Directions for this task: After finding the line with "exists s', (inherited" in the data below, set down exactly each line through the one with "assert (is_ready c1", inclusive, and stop there.

──────── Dataset records

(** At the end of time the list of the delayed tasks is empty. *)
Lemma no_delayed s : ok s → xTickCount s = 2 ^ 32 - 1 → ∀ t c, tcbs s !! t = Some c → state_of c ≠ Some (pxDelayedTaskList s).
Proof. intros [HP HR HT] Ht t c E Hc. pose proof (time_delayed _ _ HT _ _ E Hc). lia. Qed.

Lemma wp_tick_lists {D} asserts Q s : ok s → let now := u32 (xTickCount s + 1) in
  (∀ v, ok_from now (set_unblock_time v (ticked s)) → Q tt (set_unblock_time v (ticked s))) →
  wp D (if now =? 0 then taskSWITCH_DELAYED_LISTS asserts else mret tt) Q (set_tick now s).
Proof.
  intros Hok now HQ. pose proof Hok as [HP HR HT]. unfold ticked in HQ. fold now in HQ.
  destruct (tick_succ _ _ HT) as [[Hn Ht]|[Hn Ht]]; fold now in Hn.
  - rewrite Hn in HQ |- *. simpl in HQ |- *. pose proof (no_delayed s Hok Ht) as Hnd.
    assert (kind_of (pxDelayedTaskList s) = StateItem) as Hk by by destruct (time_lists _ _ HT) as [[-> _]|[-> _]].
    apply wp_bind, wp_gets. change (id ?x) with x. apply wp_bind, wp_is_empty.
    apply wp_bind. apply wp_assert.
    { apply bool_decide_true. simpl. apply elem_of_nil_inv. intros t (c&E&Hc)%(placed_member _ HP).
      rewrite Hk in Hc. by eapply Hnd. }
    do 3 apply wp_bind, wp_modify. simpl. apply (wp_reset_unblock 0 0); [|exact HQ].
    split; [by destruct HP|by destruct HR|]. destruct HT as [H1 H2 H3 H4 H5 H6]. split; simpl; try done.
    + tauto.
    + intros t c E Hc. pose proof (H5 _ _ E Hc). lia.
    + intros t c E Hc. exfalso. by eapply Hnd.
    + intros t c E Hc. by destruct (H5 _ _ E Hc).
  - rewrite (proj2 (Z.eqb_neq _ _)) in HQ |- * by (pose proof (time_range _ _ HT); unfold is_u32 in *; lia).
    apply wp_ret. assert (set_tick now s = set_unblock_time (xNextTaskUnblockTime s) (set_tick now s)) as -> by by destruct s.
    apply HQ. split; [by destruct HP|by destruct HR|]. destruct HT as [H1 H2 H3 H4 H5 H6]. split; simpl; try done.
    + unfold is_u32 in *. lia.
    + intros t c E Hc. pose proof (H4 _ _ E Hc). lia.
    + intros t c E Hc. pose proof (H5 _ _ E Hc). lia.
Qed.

────────────────
──────── Dataset records

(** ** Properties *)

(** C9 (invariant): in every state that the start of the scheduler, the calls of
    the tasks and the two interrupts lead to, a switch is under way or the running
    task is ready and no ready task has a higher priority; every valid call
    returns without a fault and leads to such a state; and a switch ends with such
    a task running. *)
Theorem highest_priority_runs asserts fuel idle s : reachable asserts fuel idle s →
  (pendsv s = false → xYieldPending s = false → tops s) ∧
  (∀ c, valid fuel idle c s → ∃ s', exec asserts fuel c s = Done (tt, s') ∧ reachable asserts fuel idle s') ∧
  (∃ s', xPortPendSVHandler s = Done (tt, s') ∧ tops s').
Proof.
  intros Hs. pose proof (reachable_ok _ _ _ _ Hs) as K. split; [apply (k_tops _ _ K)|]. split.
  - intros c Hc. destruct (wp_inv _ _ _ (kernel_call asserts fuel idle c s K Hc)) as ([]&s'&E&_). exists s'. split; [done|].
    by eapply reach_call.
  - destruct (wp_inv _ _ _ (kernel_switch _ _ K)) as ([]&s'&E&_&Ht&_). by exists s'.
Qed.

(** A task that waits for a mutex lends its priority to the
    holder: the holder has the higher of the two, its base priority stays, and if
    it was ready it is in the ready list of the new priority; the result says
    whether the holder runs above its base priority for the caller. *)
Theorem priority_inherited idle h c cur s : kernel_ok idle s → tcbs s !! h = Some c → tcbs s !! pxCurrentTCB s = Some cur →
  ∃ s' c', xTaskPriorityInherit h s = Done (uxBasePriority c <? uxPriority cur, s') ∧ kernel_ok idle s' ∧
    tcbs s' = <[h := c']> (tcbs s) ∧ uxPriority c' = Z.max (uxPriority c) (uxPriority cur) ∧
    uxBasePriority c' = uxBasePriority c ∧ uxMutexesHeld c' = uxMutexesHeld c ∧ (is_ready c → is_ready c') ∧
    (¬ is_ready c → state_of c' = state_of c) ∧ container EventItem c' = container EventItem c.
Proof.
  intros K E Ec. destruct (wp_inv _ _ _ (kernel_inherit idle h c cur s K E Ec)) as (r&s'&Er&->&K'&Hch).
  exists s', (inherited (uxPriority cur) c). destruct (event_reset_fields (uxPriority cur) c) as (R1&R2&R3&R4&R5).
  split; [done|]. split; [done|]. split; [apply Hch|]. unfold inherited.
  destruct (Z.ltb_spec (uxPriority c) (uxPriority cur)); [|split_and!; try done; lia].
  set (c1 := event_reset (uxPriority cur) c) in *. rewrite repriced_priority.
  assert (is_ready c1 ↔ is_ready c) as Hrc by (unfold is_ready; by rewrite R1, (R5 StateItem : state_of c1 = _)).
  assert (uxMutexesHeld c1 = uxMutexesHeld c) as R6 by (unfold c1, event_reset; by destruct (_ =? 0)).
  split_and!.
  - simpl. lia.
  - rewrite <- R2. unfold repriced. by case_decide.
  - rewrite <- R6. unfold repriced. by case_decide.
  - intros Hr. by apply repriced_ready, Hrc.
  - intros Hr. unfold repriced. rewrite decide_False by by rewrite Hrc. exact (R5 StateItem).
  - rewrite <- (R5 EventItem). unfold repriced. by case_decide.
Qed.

────────────────

Response:
  exists s', (inherited (uxPriority cur) c). destruct (event_reset_fields (uxPriority cur) c) as (R1&R2&R3&R4&R5).
  split; [done|]. split; [done|]. split; [apply Hch|]. unfold inherited.
  destruct (Z.ltb_spec (uxPriority c) (uxPriority cur)); [|split_and!; try done; lia].
  set (c1 := event_reset (uxPriority cur) c) in *. rewrite repriced_priority.
  assert (is_ready c1 ↔ is_ready c) as Hrc by (unfold is_ready; by rewrite R1, (R5 StateItem : state_of c1 = _)).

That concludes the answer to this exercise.